Somewhere in the chaos, Epic Games (where the online servers were hosted) reached out to help stabilize things. In the following days, the game surpassed 2 million players on Steam alone. It dethroned Fortnite on Xbox. “All of our multiplayer capabilities started getting weird, dropping out and crashing,” Buckley said. “It was an intense slowdown, but Epic was great. They allocated more resources and helped us very quickly.”

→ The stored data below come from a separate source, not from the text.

(** The registers a preempted task gets back. *)
Lemma preempted_regs m id c f r v :
  has_context c m -> r <> RSP -> x_regs (preempted id c) r = Some v ->
  load_regs interrupted_regs (preempt_rest m) (load_regs standard_regs (preempt_standard m id) f) r = v.
Proof.
  intros (_ & _ & _ & _ & _ & Hr) Hne Hv. destruct (decide (r = R14)) as [-> |H14]; [by injection Hv|].
  destruct (decide (r = R15)) as [-> |H15]; [by injection Hv|].
  rewrite preempt_restored by (done || set_solver). apply Hr; [done|]. by destruct r.
Qed.

(** The interrupt in the running task. *)
Lemma interrupt_leaves h s a :
  implements s a ->
  exists m, (deliver true h (mach s) ≫= scheduler_preempt eoi) ≫= preempt_jump_out eoi = Ret m /\
    regs m RSI = ResumeKind_repr Preempted /\
    called_back (with_mach s m) Preempted (regs m RDI) (running a) (preempted (id_of L (running a)) (now a)) (waiting a).
Proof.
  intros Him. pose proof Him as [HL Hcur _ Hnow Hrsp _ Hid _ _ [Hsw _] _].
  assert (running a ∈ running a :: (waiting a).*1) as Hin by left. pose proof (lo_placed _ HL _ Hin) as Hpl.
  destruct (Hpl) as [[Hpi Hpi'] (Hs1 & Hs2 & Hs3) _ _ Hpid]. pose proof Hrsp as [Ha Hb]. unfold HEADROOM in Hb.
  assert (rsp (mach s) - 16 < rsp (mach s) / 16 * 16 <= rsp (mach s)) as Hal by (Z.to_euclidean_division_equations; lia).
  destruct (preempt_saves eoi h (mach s) (running a)) as (m0 & fl & E0 & _ & Hsp0 & Hrsi & Hrdi & Hw & Ho);
    [apply HL|lia|done|done|done|..|by rewrite Hid|].
  1,2: apply (placed_off_stack (running a)); [done|done|left; in_list].
  { apply (placed_off_stack (running a)); [done|done|right; unfold in_info, OFF_TASK_ID; lia]. }
  rewrite Hsw in Hsp0. destruct (lo_sched _ HL (preempt_sp L) CURRENT_TASK_PTR) as (Hp1 & Hp2 & Hp3); [in_list..|].
  destruct (lo_eoi _ HL) as (He1 & He2 & _).
  destruct (preempt_jump_out_spec eoi m0) as (m1 & E1 & _ & _ & Hrdi1 & Hrsi1 & _ & Ho1);
    rewrite ?Hsp0; try done; [apply HL|]. rewrite Hsp0 in Ho1.
  exists m1. rewrite E0. rsimp. split; [done|]. split; [congruence|].
  assert (forall x, on_stack (running a) x -> mem m1 x = mem m0 x) as Hk.
  { intros x Hx. apply Ho1; intros ->; (eapply kernel_word_off; [exact Hpl| |exact Hx]; in_list). }
  apply (called_back_from s); rewrite ?Hrdi1, ?Hrdi; try done.
  - intros x Hx Hn. rewrite Ho1 by (intros ->; apply Hn; in_list). unfold on_stack in Hx. apply Ho. lia.
  - by destruct Hnow as (_ & _ & _ & -> & _).
  - rewrite bool_decide_eq_true_2 by done. exists (preempt_standard (mach s) (id_of L (running a))), (preempt_rest (mach s)), fl.
    split; [done|]. split; [done|]. split; [|intros r v f; by apply preempted_regs].
    destruct (Hnow) as (N1 & N2 & N3 & N4 & N5 & _). cbn [preempted x_rip x_cs x_rflags x_rsp x_ss]. rewrite <- N1, <- N2, <- N3, <- N4, <- N5.
    rewrite <- app_assoc. rewrite Hid, Hrdi in Hw. eapply words_agree; [|exact Hw]. intros x Hx. apply Hk.
    rewrite !length_app in Hx. cbn [length preempt_standard preempt_rest] in Hx. unfold on_stack. lia.
  - Z.to_euclidean_division_equations; lia.
  - lia.
  - rewrite bool_decide_eq_true_2 by done. unfold frame_size. lia.
Qed.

It was help that was desperately needed: Pocketpair had one server guy at the time Palworld launched. A server guy who was 21 or 22 years old at the time – Buckley joked that he was aging quickly in the first few days. “He did his best,” Buckley said. As a team, Pocketpair had approximately 35 people working Palworldincluding third party developers. The server issues naturally trickled down to community management as well: “We had to streamline our bug reporting system because it wasn’t very good at launch,” Buckley said. “The support was messy.”
With help, the servers eventually stabilized, despite Palworld‘s player numbers remain consistently high. Palworld For days into February, there were more than 1 million concurrent players. “I don’t think we dropped below 100,000 until April,” Buckley said. Palworld has consistently had a five-figure player base until the end of December 2024, with the six figures occasionally being used for updates, due to the Palworld Feybreak expansion, which once again gave the game a six-figure player count.
I spoke to Polygon in December, ahead of the Feybreak During the announcement at The Game Awards in Los Angeles, Buckley explained what the team learned from the launch. “We definitely panicked more than we should have,” Buckley said. ‘There was no need to spend as many nights as we did. And I wish I reached out to other people for advice sooner.
He continued: “You get caught up in it, especially when there’s a wind of negative sentiment blowing from players, even though it’s 100% valid and they’re right. It is very overwhelming when the responses pour in.”
The big lesson? No “ego-seeking” or “egosa,” as it’s called in Japan — don’t look for the game on social media, Buckley said. You pay attention to feedback reports and bugs, but the developers don’t need to see everything. The level of success Palworld Achieving it in such a short time – before the game has even been fully released – is something that not many developers and studios have experienced or will experience.
There’s a lot on the horizon for Pocketpair and Palworld on the way to release 1.0. (There’s no timing on that.) Part of Pocketpair’s future will involve dealing with a lawsuit filed in Japan by The Pokémon Company and Nintendo for patent infringement regarding the way Pal Spheres work – too close to Poké Balls, the lawsuit alleges – and other details. The expectation is that the legal procedure will proceed slowly, but Pocketpair has recently updated this Palworld that changes how Pals are drafted, something people have speculated is related to the lawsuit. (Buckley declined to comment, but said Pocketpair would eventually explain these changes to players.)